Yesterday, I went to a musical theatre workshop taught by Joanna Gleason, an accomplished TV, movie, and theatre actress. I had no idea what to expect and suddenly became very nervous when I arrived and the other students were buzzing about how star struck they would be when she entered. Because, to be totally honest, I wasn’t exactly sure who she was. I’m from Nebraska, okay? Sometimes it’s like living under a rock. In addition, I had never heard most of the songs that the other students brought to work on. The criteria said to bring two Broadway standards. To me, that means Cats, Evita, or Chicago. Again people, Nebraska…rock…you understand.
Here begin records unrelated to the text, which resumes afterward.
(** * YOLOv8 detection post-processing (yolov8/yolov8.ipynb)

    A shallow embedding of the decoding pipeline of the notebook: the
    [DFL] module, [dist2bbox] and [post_process], over a small model of
    the tensor library they call; of [frame_process] and of the
    statements of [inference] that prepare the input of the session and
    decode its output; and of [update_lr] of the training notebook.

    - Tensor elements are taken from a [Scalar] interface.  The instance
      on [R] is exact real arithmetic: rounding of 32-bit floats is not
      modelled.  A second instance, [xreal], adds the IEEE special
      values NaN and the two infinities.
    - A tensor object is a [handle]: the buffer it lives in together
      with the offsets of its elements, so that views alias the buffer
      of the tensor they were taken from, as in the library.
    - Code runs in a state-and-exception monad over a [world]: the
      buffers, the tape of the random generator and the files.
    - Of the library, what the notebook calls is modelled: [view] (with
      one inferred size, and refused when the elements do not lie in
      memory as the new shape needs them), [transpose], [unsqueeze],
      [split], [cat], [softmax], [sigmoid], the broadcasting arithmetic,
      and [Conv2d] without bias on batched inputs.
    - [non_max_suppression] is imported by the notebook from a module
      that is not part of the sources; module [NMS] follows its
      description in the specification.
    - The image library [cv2] is a parameter: [frame_process] is
      embedded over any colour conversion and resizing.  *)

From Stdlib Require Import String.
From Stdlib Require Import List Sorted Arith ZArith Lia Bool.
From Stdlib Require Import Reals Lra.
Import ListNotations.
Lemma split_whole_truncated
  {s tail host serv : list ascii} {hostlen servlen : nat} :
  no_nul s -> (forall t, s <> "["%char :: t) -> colons s <> 1 ->
  hostlen <= length s ->
  Ndb_split_string_address_port (s ++ NUL :: tail) host hostlen serv servlen =
  Ok ((-1)%Z, host, serv).
Proof.
  intros Hs Hb H1 Hlong.
  destruct (head_not_bracket (rest := tail) Hb) as (c0 & m0 & E0 & Hc0).
  remember (s ++ NUL :: tail) as arg eqn:Harg.
  assert (Earg0 : arg = [] ++ s ++ NUL :: tail) by (subst arg; reflexivity).
  unfold Ndb_split_string_address_port.
  rewrite E0, load_head; cbn [bind]; rewrite Hc0, <- E0.
  destruct (not_one_colon H1) as [Hnone | (h & p1 & p2 & Es & Hch & Hcp)].
  - rewrite (strchr_at_absent (k := 0) Earg0 eq_refl Hnone Hs colon_not_NUL);
      cbn [bind].
    rewrite (strlen_at (k := 0) Earg0 eq_refl Hs); cbn [bind].
    replace (hostlen <=? length s) with true
      by (symmetry; apply Nat.leb_le; lia).
    reflexivity.
  - assert (Hparts : no_nul h /\ no_nul p1).
    { pose proof Hs as Hs'; rewrite Es in Hs'.
      apply no_nul_app in Hs'; destruct Hs' as [Hh Hs'].
      apply no_nul_cons in Hs'; destruct Hs' as [_ Hs'].
      apply no_nul_app in Hs'; tauto. }
    destruct Hparts as [Hh Hp1].
    assert (Earg : arg = [] ++ h ++ ":"%char ::
                         (p1 ++ ":"%char :: p2) ++ NUL :: tail)
      by (rewrite Earg0, Es; cbn [app]; now rewrite <- app_assoc).
    assert (Earg' : arg = (h ++ [":"%char]) ++ p1 ++ ":"%char ::
                          p2 ++ NUL :: tail)
      by (rewrite Earg; cbn [app]; now rewrite <- !app_assoc).
    assert (Hlen : length h + 1 = length (h ++ [":"%char]))
      by (rewrite length_app; reflexivity).
    rewrite (strchr_at_found (k := 0) Earg eq_refl Hch Hh); cbn [bind plus].
    rewrite (strchr_at_found Earg' Hlen Hcp Hp1); cbn [bind].
    rewrite (strlen_at (k := 0) Earg0 eq_refl Hs); cbn [bind].
    replace (hostlen <=? length s) with true
      by (symmetry; apply Nat.leb_le; lia).
    reflexivity.
Qed.
(** * SIFT_tracking: tracking window, descriptor distance and optical flow

    A shallow embedding of the numerical core of the SIFT tracker
    ([utils.cpp] and the constructor in [SIFT_opt_tracker.h]) and the
    properties stated about it.

    Conventions.
    - A C++ [int] is a [Z] kept in the 32-bit two's-complement range by
      [Int32.wrap]: the [int] operations of [ModifyTrackingWindows] and
      of the constructor are the wrapping operations of module [Int32].
      Loop counters and differences of 8-bit pixels cannot overflow and
      are plain integers.
    - A C++ [double] is an exact rational ([Q]); the rounding of the
      binary64 format is not part of the model.
    - Objects reached through a reference or a pointer live in a
      [store]; a reference or pointer is a location of that store, so
      two names may denote the same object.
    - utils.h is not among the sources: its constants
      ([TRACKING_WINDOW_SIZE], [OPTICAL_FLOW_POINT_AREA]) and the pixel
      accessor [pixval8U] are parameters, and so are the functions of
      OpenCV and of kdtree.h that the code calls.

    The first part holds the model, the second part the properties. *)

From Stdlib Require Import ZArith QArith Qround List Lia Lqa Bool.
From Stdlib Require Strings.Byte.
Import ListNotations.
Local Open Scope Z_scope.

(** * Part I: the model *)

(** ** 32-bit signed integers *)

Module Int32.

Definition min_int : Z := - 2 ^ 31.
Definition max_int : Z := 2 ^ 31 - 1.

Definition in_range (z : Z) : Prop := min_int <= z <= max_int.

(** Reduction of a mathematical integer to the representable range. *)
Definition wrap (z : Z) : Z := (z + 2 ^ 31) mod 2 ^ 32 - 2 ^ 31.

Definition add (a b : Z) : Z := wrap (a + b).
Definition sub (a b : Z) : Z := wrap (a - b).
Definition mul (a b : Z) : Z := wrap (a * b).
(** [abs] of <stdlib.h>. *)
Definition abs (a : Z) : Z := wrap (Z.abs a).

End Int32.

(** ** Rectangles and the store *)

(** Modelled from the spec: [Rect] is declared in utils.h, which is not
    among the sources.  A rectangle is (top, left, width, height) in
    image pixel coordinates; the code names the fields [upper], [left],
    [width] and [height] and computes with them as [int]s. *)
Record Rect : Type := mkRect
  { upper : Z; left : Z; width : Z; height : Z }.

Definition set_upper (v : Z) (r : Rect) : Rect :=
  {| upper := v; left := left r; width := width r; height := height r |}.
Definition set_left (v : Z) (r : Rect) : Rect :=
  {| upper := upper r; left := v; width := width r; height := height r |}.
Definition set_width (v : Z) (r : Rect) : Rect :=
  {| upper := upper r; left := left r; width := v; height := height r |}.
Definition set_height (v : Z) (r : Rect) : Rect :=
  {| upper := upper r; left := left r; width := width r; height := v |}.

(** A reference ([Rect&]) or pointer ([Rect*]) is a location. *)
Definition loc : Type := nat.
Definition store : Type := loc -> Rect.

Definition upd (st : store) (l : loc) (r : Rect) : store :=
  fun l' => if Nat.eqb l' l then r else st l'.

(** ** Statements over the store *)

(** A statement transforms the store; expressions and conditions read it. *)
Definition cmd : Type := store -> store.

Definition seq (c1 c2 : cmd) : cmd := fun st => c2 (c1 st).
Notation "c1 ;; c2" := (seq c1 c2) (at level 61, right associativity).

(** [p->field = e;] *)
Definition assign (p : loc) (setter : Z -> Rect -> Rect) (e : store -> Z) : cmd :=
  fun st => upd st p (setter (e st) (st p)).

(** [if (b) { c }] *)
Definition ifthen (b : store -> bool) (c : cmd) : cmd :=
  fun st => if b st then c st else st.

(** ** cvRound *)

(** OpenCV's [cvRound]: the nearest integer.  A tie goes to the even
    neighbour here, as with [lrint] and the SSE2 conversion; no property
    below depends on how a tie is resolved. *)
Definition cvRound (x : Q) : Z :=
  let f := Qfloor x in
  match (x - inject_Z f ?= 1 # 2)%Q with
  | Lt => f
  | Gt => f + 1
  | Eq => if Z.even f then f else f + 1
  end.

(** ** The tracking window: [ModifyTrackingWindows] *)

Section TrackingWindow.

(** [TRACKING_WINDOW_SIZE], a constant of utils.h. *)
Variable TRACKING_WINDOW_SIZE : Q.

(** [cvRound(TRACKING_WINDOW_SIZE*n)] for an [int] n. *)
Definition padding (n : Z) : Z :=
  cvRound (TRACKING_WINDOW_SIZE * inject_Z n).

(** [void ModifyTrackingWindows(Rect &trackingRect, Rect* TrackingWindow,
    Rect WholeImageSize)], statement by statement.  [trackingRect] and
    [TrackingWindow] are locations and may be the same one;
    [WholeImageSize] is passed by value. *)
Definition ModifyTrackingWindows
  (trackingRect TrackingWindow : loc) (WholeImageSize : Rect) : cmd :=
  assign TrackingWindow set_upper (fun st =>
    Int32.sub (upper (st trackingRect))
              (padding (height (st trackingRect)))) ;;
  assign TrackingWindow set_left (fun st =>
    Int32.sub (left (st trackingRect))
              (padding (width (st trackingRect)))) ;;
  assign TrackingWindow set_width (fun st =>
    Int32.add (width (st trackingRect))
              (Int32.mul 2 (padding (width (st trackingRect))))) ;;
  assign TrackingWindow set_height (fun st =>
    Int32.add (height (st trackingRect))
              (Int32.mul 2 (padding (height (st trackingRect))))) ;;
  ifthen (fun st => upper (st TrackingWindow) <? 0)
    (assign TrackingWindow set_height (fun st =>
       Int32.sub (height (st TrackingWindow))
                 (Int32.abs (upper (st TrackingWindow)))) ;;
     assign TrackingWindow set_upper (fun _ => 0)) ;;
  ifthen (fun st =>
       Int32.add (upper (st TrackingWindow)) (height (st TrackingWindow))
       >? height WholeImageSize)
    (assign TrackingWindow set_height (fun st =>
       Int32.sub (height (st TrackingWindow))
         (Int32.abs
            (Int32.sub
               (Int32.add (upper (st TrackingWindow))
                          (height (st TrackingWindow)))
               (height WholeImageSize))))) ;;
  ifthen (fun st => left (st TrackingWindow) <? 0)
    (assign TrackingWindow set_width (fun st =>
       Int32.sub (width (st TrackingWindow))
                 (Int32.abs (left (st TrackingWindow)))) ;;
     assign TrackingWindow set_left (fun _ => 0)) ;;
  ifthen (fun st =>
       Int32.add (left (st TrackingWindow)) (width (st TrackingWindow))
       >? width WholeImageSize)
    (assign TrackingWindow set_width (fun st =>
       Int32.sub (width (st TrackingWindow))
         (Int32.abs
            (Int32.sub
               (Int32.add (left (st TrackingWindow))
                          (width (st TrackingWindow)))
               (width WholeImageSize))))).

(** *** The window as the specification words it *)

(** One axis of a rectangle: where it starts and how far it extends. *)
Definition span : Type := (Z * Z)%type.

(** Extend by [p] on each side. *)
Definition pad_span (p : Z) (s : span) : span :=
  (fst s - p, snd s + 2 * p).

(** A negative start moves to 0 and the extent shrinks by the overflow. *)
Definition clamp_low (s : span) : span :=
  if fst s <? 0 then (0, snd s - (- fst s)) else s.

(** An end beyond [bound] shrinks the extent by the overflow. *)
Definition clamp_high (bound : Z) (s : span) : span :=
  if fst s + snd s >? bound then (fst s, snd s - (fst s + snd s - bound))
  else s.

Definition window_span (bound start extent : Z) : span :=
  clamp_high bound (clamp_low (pad_span (padding extent) (start, extent))).

(** [ComputeWindow(targetRect, paddingFraction, imageBounds)] with
    [paddingFraction = TRACKING_WINDOW_SIZE]: pad each side by the
    rounded padding of the axis, then clamp, each axis on its own, over
    the mathematical integers. *)
Definition ComputeWindow (target imageBounds : Rect) : Rect :=
  let v := window_span (height imageBounds) (upper target) (height target) in
  let h := window_span (width imageBounds) (left target) (width target) in
  {| upper := fst v; left := fst h; width := snd h; height := snd v |}.

(** *** Calls whose [int] arithmetic stays in range *)

(** A magnitude of at most [2^28]. *)
Definition small (z : Z) : Prop := - 2 ^ 28 <= z <= 2 ^ 28.

(** The target's fields, the two rounded paddings and the image size are
    [small]: no [int] operation of [ModifyTrackingWindows] overflows. *)
Definition no_overflow (t img : Rect) : Prop :=
  small (upper t) /\ small (left t) /\ small (width t) /\ small (height t) /\
  small (padding (width t)) /\ small (padding (height t)) /\
  small (width img) /\ small (height img).

End TrackingWindow.

(** ** Counted loops *)

(** [for (int i = lo; i < hi; i++) body], run on a state [s].  The fuel
    is the number of iterations the loop has left. *)
Fixpoint for_loop {S : Type} (fuel : nat) (i hi : Z) (body : Z -> S -> S) (s : S) : S :=
  match fuel with
  | O => s
  | Datatypes.S fuel' =>
      if i <? hi then for_loop fuel' (i + 1) hi body (body i s) else s
  end.

Definition for_ {S : Type} (lo hi : Z) (body : Z -> S -> S) (s : S) : S :=
  for_loop (Z.to_nat (hi - lo)) lo hi body s.

(** The integers [lo, lo+1, ..., hi-1]. *)
Fixpoint Zrange_from (lo : Z) (n : nat) : list Z :=
  match n with
  | O => []
  | Datatypes.S n' => lo :: Zrange_from (lo + 1) n'
  end.

Definition Zrange (lo hi : Z) : list Z := Zrange_from lo (Z.to_nat (hi - lo)).

(** The sum of a list of doubles, taken from left to right from 0. *)
Definition Qsum (l : list Q) : Q := fold_left Qplus l 0%Q.

(** ** Descriptor distance *)

(** Modelled from the spec: [struct SIFT_feature_unit] is declared in
    SIFT_feature.h, which is not among the sources.  A feature
    descriptor is a numeric vector [descr] of length [d] plus a 2D
    position ([x], [y]); these are the fields the code reads. *)
Module SIFT_feature_unit.
Record t : Type := mk { x : Q; y : Q; d : Z; descr : list Q }.

(** The descriptor holds [d] values. *)
Definition well_formed (f : t) : Prop := Z.of_nat (length (descr f)) = d f.
End SIFT_feature_unit.

(** [DBL_MAX] of <float.h>: the largest finite binary64 number. *)
Definition DBL_MAX : Q := inject_Z (2 ^ 1024 - 2 ^ 971).

(** [descr1[i]]; an index outside the array reads as 0. *)
Definition index (a : list Q) (i : Z) : Q := nth (Z.to_nat i) a 0%Q.

(** [double descr_dist_sq(struct SIFT_feature_unit* f1,
    struct SIFT_feature_unit* f2)]. *)
Definition descr_dist_sq (f1 f2 : SIFT_feature_unit.t) : Q :=
  let dsq := 0%Q in
  let d := SIFT_feature_unit.d f1 in
  if negb (SIFT_feature_unit.d f2 =? d) then DBL_MAX
  else
    let descr1 := SIFT_feature_unit.descr f1 in
    let descr2 := SIFT_feature_unit.descr f2 in
    for_ 0 d
      (fun i dsq =>
         let diff := (index descr1 i - index descr2 i)%Q in
         (dsq + diff * diff)%Q)
      dsq.

(** The sum of the squared per-dimension differences of two vectors. *)
Definition sum_sq_diff (v1 v2 : list Q) : Q :=
  Qsum (map (fun ab => ((fst ab - snd ab) * (fst ab - snd ab))%Q) (combine v1 v2)).

(** ** Optical flow *)

(** Modelled from the spec: [Point2D] is declared in utils.h, which is
    not among the sources.  It is a 2D location with two readings used
    interchangeably: image coordinates ([row], [col]) and displacement
    or gradient vectors ([drow], [dcol]); [Point2D(a, b)] sets the row
    reading to [a] and the column reading to [b]. *)
Record Point2D : Type := mkPoint2D { row : Q; col : Q }.
Definition drow (v : Point2D) : Q := row v.
Definition dcol (v : Point2D) : Q := col v.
So I sat waiting, suddenly terrified in my folding chair, shaking behind my binder when Joanna walked in. Thankfully, I immediately recognized her (among other, more complex roles, she plays the lush mother in The Wedding Planner with J-lo).
She immediately put the entire class at ease with her authoritative, but approachable demeanor. I was amazed at her insight and ability to verbalize ideas in such an intellectual yet understandable way. I found myself soaking in every word she spoke. She was, of course beautiful, tall, thin, dark hair, creamy light skin, and casually yet stylishly dressed. Her presence suddenly made the tiny classroom into an atmosphere of comfort, honesty, education, and safety.
If you’ve read any of this blog, you know that I struggle with stage fright, nervousness, and generally worrying myself into a physically sick and twisted mess before a performance of any kind. I thought that might be a concern to address when she opened the class up for Q and A. That’s when she let so many jewels of wisdom fly out of her mouth, I could barely write them down fast enough.
One thing she said was, “You have a 50/50 chance of getting any job you try out for.” At first I didn’t understand what that meant, but that just shows you how wrapped up I get in comparing myself to others. It’s either gonna be a yes, or a no. It’s that simple. So I don’t need to think about the 20 other people who applied for the same gig and stress myself out wondering where I might rank among them. What a stunningly simple way to make me understand something that I should already know.
As we went on with the class, each person singing their song, she went through with an amazingly accurate perceptiveness about what that performer needed to hear and learn. She knew what key the song should be sung in. She knew what insecurities we were hiding behind. She knew the difference between genuine emotion and acting. In between performances, she gave her views on family, friends, and her distain for the word “like.” And long after I would have called it quits if I were her, she was still going strong. Flowing with a wealth of experience, advice, and tools that connected individually with each student.
When I squeaked out the first line of “Don’t Cry for Me Argentina,” she stopped me cold, telling me I sounded like a 5 year old girl. Sensing that she wouldn’t put up with my usual protests of not being able to use my belt voice for more than a note or two, and then being scolded for accidently saying “like,” I decided to just go for it. Suddenly, I found myself on the second verse, the second chorus, the tag, finished! I sang the whole song using my belt voice. I have NEVER done that before. I was completely stunned, amazed, grateful, hopeful. That’s when she said something else, “People type cast you. You’re the girl who sings quiet and pretty, but you have a big voice.” She encouraged me to find a vocal trainer to help me learn proper technique.
When the class ended, a few students stayed after to network, meet, and congratulate each other on our individual successes during the class. I left that day feeling optimistic and triumphant. I thought a victory walk through Central Park might be in order where I could digest everything that had been taught and learned that day. I felt things were working out, moving just as they should. I felt this new life was slowly starting to click for me. I felt that I was growing, like, as a musician, a performer, and a person. I mean – growing AS a musician, performer, and person. Another pearl from Joanna.